(Beginning of DATA EXTRACTS)

(** * DataMerger: a shallow embedding of [src/merger/data_merger.py]

    The merger is written against pandas (>= 2.1.1, see [setup.py]) and
    rapidfuzz.  The methods of [DataMerger] are transcribed one by one in
    the second half of the model; its first half models the library calls
    they make, following the documented behaviour of pandas 2.x and of
    [rapidfuzz.fuzz.ratio].

    Scope of the model.
    - [merge] is taken as a function of its three arguments.  The import
      line of the module, the abstract base class [DataProcessor] and the
      logger are not modelled, and rapidfuzz is taken to be installed.
    - A cell holds [None], [NaN], an integer, a float or a string, and the
      cells of a column fit its dtype ([int64], [float64] or [object]).
      Floats are the rationals they denote: rounding of IEEE arithmetic is
      not modelled.  Lists, sets, booleans and timestamps as cell values
      are not modelled.
    - Column labels are strings, and the labels of one frame are taken to
      be distinct; on a frame with a repeated label pandas' label lookup
      returns a sub-frame, which the model does not cover (the lookup
      below returns the first column of that name).
    - Strings are byte strings: lower-casing, lengths and edit distances
      agree with Python on ASCII text.
    - A [Series] carries no dtype of its own: its cells keep the
      representation they had when they were read from a frame.
    - Records, frames and dicts keep their labels in order, as pandas and
      Python do, so they are lists of labelled entries.
    - The text of a message raised inside pandas is given where pandas
      fixes it; what matters below is that the call raises. *)

From Stdlib Require Import ZArith QArith Qround List String Ascii Bool Lia.
From Stdlib Require DecimalString.
Import ListNotations.
Local Open Scope string_scope.
Local Open Scope Z_scope.

(* ===================================================================== *)
(** ** Python values and exceptions *)
(* ===================================================================== *)

Inductive Value : Type :=
| VNone
| VNaN
| VInt (z : Z)
| VFloat (q : Q)
| VStr (s : string).

Inductive ExnClass : Type :=
| ValueError | ValidationError | KeyError | TypeError | IndexError
| AttributeError | ZeroDivisionError | MergeError | OtherError.

(** An exception: its class and [str(e)]. *)
Record Exn : Type := mkExn { exn_class : ExnClass; exn_msg : string }.

Inductive pyres (A : Type) : Type :=
| Ok (a : A)
| Raise (e : Exn).
Arguments Ok {A} a.
Arguments Raise {A} e.

Definition bind {A B : Type} (m : pyres A) (k : A -> pyres B) : pyres B :=
  match m with
  | Ok a => k a
  | Raise e => Raise e
  end.

Notation "x <- m ;; k" := (bind m (fun x => k))
  (at level 61, m at next level, right associativity).

(** [KeyError(k)]: [str] of a [KeyError] is the [repr] of the key. *)
Definition key_error (k : string) : Exn := mkExn KeyError ("'" ++ k ++ "'").

(* ===================================================================== *)
(** ** Scalars: [str], [==], [<], [pd.isna], [str.lower] *)
(* ===================================================================== *)

Definition string_of_Z (z : Z) : string :=
  DecimalString.NilZero.string_of_int (Z.to_int z).

Definition digit_char (d : Z) : string :=
  String (ascii_of_nat (48 + Z.to_nat d)) EmptyString.

(** Decimal digits of [num / den] after the point, while they last. *)
Fixpoint frac_digits (fuel : nat) (num den : Z) : string :=
  match fuel with
  | O => ""
  | S fuel' =>
      if num =? 0 then ""
      else digit_char ((10 * num) / den)
             ++ frac_digits fuel' ((10 * num) mod den) den
  end.

(** [repr] of a float.  A whole float prints as [3.0]; another float prints
    its decimal expansion, which is what Python prints for a short decimal
    (0.5, 2.75, 0.1). *)
Definition float_repr (q : Q) : string :=
  let n := Qnum q in
  let d := Zpos (Qden q) in
  let whole := Z.abs n / d in
  let rest := Z.abs n mod d in
  (if n <? 0 then "-" else "")
    ++ string_of_Z whole ++ "."
    ++ (if rest =? 0 then "0" else frac_digits 17 rest d).

Definition py_str (v : Value) : string :=
  match v with
  | VNone => "None"
  | VNaN => "nan"
  | VInt z => string_of_Z z
  | VFloat q => float_repr q
  | VStr s => s
  end.

Definition num_of (v : Value) : option Q :=
  match v with
  | VInt z => Some (inject_Z z)
  | VFloat q => Some q
  | _ => None
  end.

(** [pd.isna] on a scalar. *)
Definition isna (v : Value) : bool :=
  match v with
  | VNone | VNaN => true
  | _ => false
  end.

Definition notna (v : Value) : bool := negb (isna v).

(** Python [a == b]: numbers compare by value across int and float, [NaN]
    equals nothing, values of different kinds are unequal. *)
Definition py_eq (a b : Value) : bool :=
  match a, b with
  | VStr s, VStr t => String.eqb s t
  | VNone, VNone => true
  | _, _ =>
      match num_of a, num_of b with
      | Some x, Some y => Qeq_bool x y
      | _, _ => false
      end
  end.

Definition py_ne (a b : Value) : bool := negb (py_eq a b).

Definition Qlt_bool (x y : Q) : bool := negb (Qle_bool y x).

Definition is_number_or_nan (v : Value) : bool :=
  match v with
  | VInt _ | VFloat _ | VNaN => true
  | _ => false
  end.

(** Python [a < b]: defined between numbers (false when one is [NaN]) and
    between strings; otherwise a [TypeError]. *)
Definition py_lt (a b : Value) : pyres bool :=
  match a, b with
  | VStr s, VStr t => Ok (String.ltb s t)
  | _, _ =>
      match num_of a, num_of b with
      | Some x, Some y => Ok (Qlt_bool x y)
      | _, _ =>
          if is_number_or_nan a && is_number_or_nan b then Ok false
          else Raise (mkExn TypeError
                 "'<' not supported between instances of these types")
      end
  end.

(** [a > b] is [b < a]. *)
Definition py_gt (a b : Value) : pyres bool := py_lt b a.

Definition lower_ascii (c : ascii) : ascii :=
  let n := nat_of_ascii c in
  if (Nat.leb 65 n && Nat.leb n 90)%bool then ascii_of_nat (n + 32) else c.

Fixpoint str_lower (s : string) : string :=
  match s with
  | EmptyString => EmptyString
  | String c s' => String (lower_ascii c) (str_lower s')
  end.

(** [s.endswith(suffix)]. *)
Definition endswith (s suffix : string) : bool :=
  let n := String.length s in
  let m := String.length suffix in
  (Nat.leb m n && String.eqb (substring (n - m) m s) suffix)%bool.

(* ===================================================================== *)
(** ** rapidfuzz: [fuzz.ratio] *)
(* ===================================================================== *)

(** Length of a longest common subsequence. *)
Fixpoint lcs_len (xs ys : list ascii) : nat :=
  match xs with
  | [] => O
  | x :: xs' =>
      (fix along (ys : list ascii) : nat :=
         match ys with
         | [] => O
         | y :: ys' =>
             if Ascii.eqb x y then S (lcs_len xs' ys')
             else Nat.max (lcs_len xs' ys) (along ys')
         end) ys
  end.

(** [fuzz.ratio(s1, s2)]: the normalised Indel similarity times 100, that is
    [100 * 2 * lcs / (len s1 + len s2)], and 100 for two empty strings. *)
Definition fuzz_ratio (s1 s2 : string) : Q :=
  let l := (String.length s1 + String.length s2)%nat in
  match l with
  | O => 100 # 1
  | S _ =>
      (200 * Z.of_nat (lcs_len (list_ascii_of_string s1)
                               (list_ascii_of_string s2)))
        # Pos.of_nat l
  end.


(* ===================================================================== *)
(** ** pandas: [Series] *)
(* ===================================================================== *)

(** A row of a frame, or any labelled vector: its name and its cells in
    index order. *)
Record Series : Type := mkSeries {
  s_name : Value;
  s_items : list (string * Value)
}.

(** [record.index]. *)
Definition s_index (s : Series) : list string := map fst (s_items s).

Fixpoint assoc {A : Type} (k : string) (l : list (string * A)) : option A :=
  match l with
  | [] => None
  | (k', v) :: l' => if String.eqb k k' then Some v else assoc k l'
  end.

Definition mem (k : string) (l : list string) : bool :=
  existsb (String.eqb k) l.

(** [field in record.index]. *)
Definition s_has (s : Series) (k : string) : bool := mem k (s_index s).

(** [record[field]]. *)
Definition s_getitem (s : Series) (k : string) : pyres Value :=
  match assoc k (s_items s) with
  | Some v => Ok v
  | None => Raise (key_error k)
  end.

(** [record[field] = v] on a label the record has. *)
Definition s_setitem (s : Series) (k : string) (v : Value) : Series :=
  mkSeries (s_name s)
    (map (fun kv => if String.eqb (fst kv) k then (fst kv, v) else kv)
         (s_items s)).

(** [resolved.update(other)]: aligned on the labels of [resolved], every
    cell for which [other] has a non-null value takes that value; labels
    that only [other] has are not added. *)
Definition s_update (resolved other : Series) : Series :=
  mkSeries (s_name resolved)
    (map (fun kv =>
            match assoc (fst kv) (s_items other) with
            | Some v => if notna v then (fst kv, v) else kv
            | None => kv
            end)
         (s_items resolved)).

(** [record.isna().sum()]. *)
Definition s_null_count (s : Series) : Z :=
  Z.of_nat (List.length (filter (fun kv => isna (snd kv)) (s_items s))).

Fixpoint insert_sorted (k : string) (l : list string) : list string :=
  match l with
  | [] => [k]
  | h :: t => if String.leb k h then k :: l else h :: insert_sorted k t
  end.

Definition sort_strings (l : list string) : list string :=
  fold_right insert_sorted [] l.

Definition list_eqb (l1 l2 : list string) : bool :=
  (Nat.eqb (List.length l1) (List.length l2)
   && forallb (fun p => String.eqb (fst p) (snd p)) (combine l1 l2))%bool.

(** [Index.union] on labels: the left index itself when the other is empty
    or equal, the other when the left is empty, else the sorted union. *)
Definition index_union (l1 l2 : list string) : list string :=
  match l1, l2 with
  | _, [] => l1
  | [], _ => l2
  | _, _ =>
      if list_eqb l1 l2 then l1
      else sort_strings (l1 ++ filter (fun k => negb (mem k l1)) l2)
  end.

(End of DATA EXTRACTS)

▶ _WHAT YOU WILL DO_: Find the lines above holding the word "filter" and show them.

▶ _REPLY_:
  Z.of_nat (List.length (filter (fun kv => isna (snd kv)) (s_items s))).
      else sort_strings (l1 ++ filter (fun k => negb (mem k l1)) l2)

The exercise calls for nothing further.